But there is also nothing particularly wrong with it. It may not be better, but it has no worse maintenance record, crash record, or accident survival rate then average car. (In software world, that would be perhaps java).

To come with better analogy - PHP is like a 15+ yo car imported from neighbour country because that's the only thing you can afford. Its popular and you'll see it all around in you area, so you may be unaware that better cars even exist. It can be used, but something breaks every 50km, the rust has eaten so much that any minor collision will get you killed, and you'll see people frantically repairing it with duck tape on every street to ever get home. But yeah, you can drive one. And have you heard that next year the tax will be lowered, so you may be able to afford 14 yo cars, life is getting so much better here.


> I miss my 2005 Toyota Corolla

This begs the question, why did you get rid of that?

I bought Toyota Matrix new in 2006, still driving it. From what I can tell, keeping it running is still more environmentally friendly than replacing it with a new car, even if that car is electric/hybrid.

Has no smart anything. Hardly ever breaks. Probably good for another 150k miles, and at this rate it'll be another decade or two by then and all the current car garbage will be worked out or legislated around.


> The Toyota Corolla, their best selling car, is being out-sold in California by Tesla. That wasn't supposed to happen.

I was given a '23 Corolla from a rental agency, and I can say it was a complete disappointment in a way that other random rentals were not.

1) No CarPlay/app integration standard.

2) Horrendous dash geometry and overall interface.

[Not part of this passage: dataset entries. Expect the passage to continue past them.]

(* ===== verification/SoftbusLink.v ===== *)
(** * One direction of a softbus session as a channel of messages

    The sender of [SoftbusSession] on one device, softbus, and the receiver on the
    other.  Softbus keeps the order of the packets it accepted and loses none of
    them, which is what a session of bytes promises; it may refuse a packet or a
    question at any time.  [DSchedTransportSoftbusAdapter::SendData] holds
    [sessionMutex_] while a message is cut and sent, so messages do not mix.

    The specification is a first-in first-out queue of whole messages ([Channel]).
    The refinement relates it to the packets on the way and the half-assembled
    message of the receiver. *)

From Stdlib Require Import ZArith Lia.
From stdpp Require Import base list option strings.
From S2P Require Import Prelude ErrorCodes DataBuffer Tlv SoftbusSession.
Import ErrorCodes.Dms DataBuffer.DSched.

(** ** The link *)

(** Packets on the way, the receiving session, and what it announced. *)
Record Link : Type := mkLink {
  on_the_way : list bytes;
  receiver : Session;
  announced : list Ready
}.

(** How softbus answers while one message is sent: the size it grants, its answers to
    [GetSessionOption] and to [SendBytes]. *)
Record Softbus : Type := mkSoftbus {
  granted : Z;
  option_answer : list bytes -> Z;
  send_answer : list bytes -> bytes -> Z
}.

Inductive LinkOp : Type :=
  | SendMessage (softbus : Softbus) (data : bytes) (type : Z)
  | DeliverPacket.

Section Link.
Context (ERR_NULL_OBJECT : Z) (junk : SessionDataHeader).

Definition link_step (l : Link) (op : LinkOp) : run Link :=
  match op with
  | SendMessage b data type =>
    let* (_, sent) := SendData (fun sent => (option_answer b sent, granted b)) (send_answer b)
                        (length data) (Some (buffer_of data)) type [] in
    Done (mkLink (on_the_way l ++ taken (send_answer b) [] sent) (receiver l) (announced l))
  | DeliverPacket =>
    match on_the_way l with
    | [] => Done l
    | p :: ps =>
      let* (_, s, out) := OnBytesReceived ERR_NULL_OBJECT junk (receiver l) (Some (buffer_of p)) in
      Done (mkLink ps s (announced l ++ out))
    end
  end.

Fixpoint link_run (l : Link) (ops : list LinkOp) : run Link :=
  match ops with
  | [] => Done l
  | op :: ops => let* l := link_step l op in link_run l ops
  end.
End Link.

(** ** The specification *)

Record Channel : Type := mkChannel {
  queue : list (bytes * Z);
  handed_out : list (bytes * Z)
}.

(** Softbus takes every packet and answers every question. *)
Definition obliging (b : Softbus) : Prop := good_answers (send_answer b) (option_answer b).

(** A message enters the channel, unless softbus refused something while it was
    sent; the channel hands out its oldest message, or nothing yet. *)
Inductive channel_step : Channel -> LinkOp -> Channel -> Prop :=
  | channel_send q d b data type :
      channel_step (mkChannel q d) (SendMessage b data type) (mkChannel (q ++ [(data, u32 type)]) d)
  | channel_refuse c b data type :
      ~ obliging b -> channel_step c (SendMessage b data type) c
  | channel_hand_out m q d :
      channel_step (mkChannel (m :: q) d) DeliverPacket (mkChannel q (d ++ [m]))
  | channel_wait c : channel_step c DeliverPacket c.

Inductive channel_run : Channel -> list LinkOp -> Channel -> Prop :=
  | channel_done c : channel_run c [] c
  | channel_more c op c1 ops c2 :
      channel_step c op c1 -> channel_run c1 ops c2 -> channel_run c (op :: ops) c2.

(** Messages the protocol can carry: the size granted leaves room for data, and the
    16-bit number of a fragment does not wrap. *)
Definition sendable (op : LinkOp) : Prop :=
  match op with
  | SendMessage b data _ =>
    BINARY_DATA_PACKET_RESERVED_BUFFER < granted b <= BINARY_DATA_MAX_LEN /\
    0 < zlen data < DSCHED_MAX_BUFFER_SIZE /\
    (granted b < zlen data -> zlen data <= 65536 * chunk (granted b))
  | DeliverPacket => True
  end.

(** ** What is on the way *)

(** All packets of a message. *)
Definition packets_of (m : Z) (data : bytes) (type : Z) : list bytes :=
  if m <? zlen data then fragments m data type (length data) 0 0
  else [SoftbusSession.wire (single_header data type) ++ data].

(** A message and how many of its packets softbus took. *)
Record Block : Type := mkBlock {
  block_granted : Z;
  block_data : bytes;
  block_type : Z;
  block_count : nat
}.

Definition block_packets (b : Block) : list bytes :=
  take (block_count b) (packets_of (block_granted b) (block_data b) (block_type b)).

Definition block_wf (b : Block) : Prop :=
  BINARY_DATA_PACKET_RESERVED_BUFFER < block_granted b <= BINARY_DATA_MAX_LEN /\
  0 < zlen (block_data b) < DSCHED_MAX_BUFFER_SIZE /\
  (block_granted b < zlen (block_data b) ->
   zlen (block_data b) <= 65536 * chunk (block_granted b)).

(** The message of a block if it is whole. *)
Definition whole (data : bytes) (type : Z) (packets : list bytes) (n : nat) : list (bytes * Z) :=
  if (length packets <=? n)%nat then [(data, u32 type)] else [].

Definition block_messages (b : Block) : list (bytes * Z) :=
  whole (block_data b) (block_type b) (packets_of (block_granted b) (block_data b) (block_type b))
    (block_count b).

Definition ready_of (sid : Z) (m : bytes * Z) : Ready := mkReady sid (buffer_of m.1) m.2.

3) Incredibly annoying and non-intuitive lane-keeping alert.

Perhaps Toyota should develop cars that don't suck. Disclaimer: I have owned 4 Toyotas in the past and own an older Toyota currently. I had brand loyalty till about 10 years ago.


> * Personally, I'll pay extra and put up with a slower, clunkier vehicle if just works.*

Toyota Camry is the car with the track record for reliability.


> if you have a 90-minute megacommute a nice car is no longer a luxury, it's a necessity.

What's wrong with a 90 minute commute in an old Corolla?


> Isn't Toyota making cars in the U.S. now?

Yes, because of tariffs. They wouldn’t do it if imported cars weren’t heavily penalized for being manufactured elsewhere.


> many engines just aren't end user serviceable.

I have yet to see a vehicle that isn’t serviceable by an end-user. Sure some require more skill but the average Civic or Corolla isn’t hard to work on at all. If your intention is to work on your own vehicle don’t buy something more complex than your skills will allow.


> This kind of thing is just obviously not allowed in the US, right? I mean, where's the luxury? What happens to all that social status that comes from needing a small ladder to climb into the cockpit of your rigg?

You need to remember just how different the Japanese domestic market is when it comes to roads and vehicles. It's a tiny island nation with low speed limits (37 mph everywhere but divided highways, which are 62mph) and a lot of people. The US is 26 times larger with 1/10th the population density, and lots of high-speed highways.


> considering a Supra

Not a Toyota.


> Why doesn’t everyone buy Toyotas?

Because nobody can afford 'em?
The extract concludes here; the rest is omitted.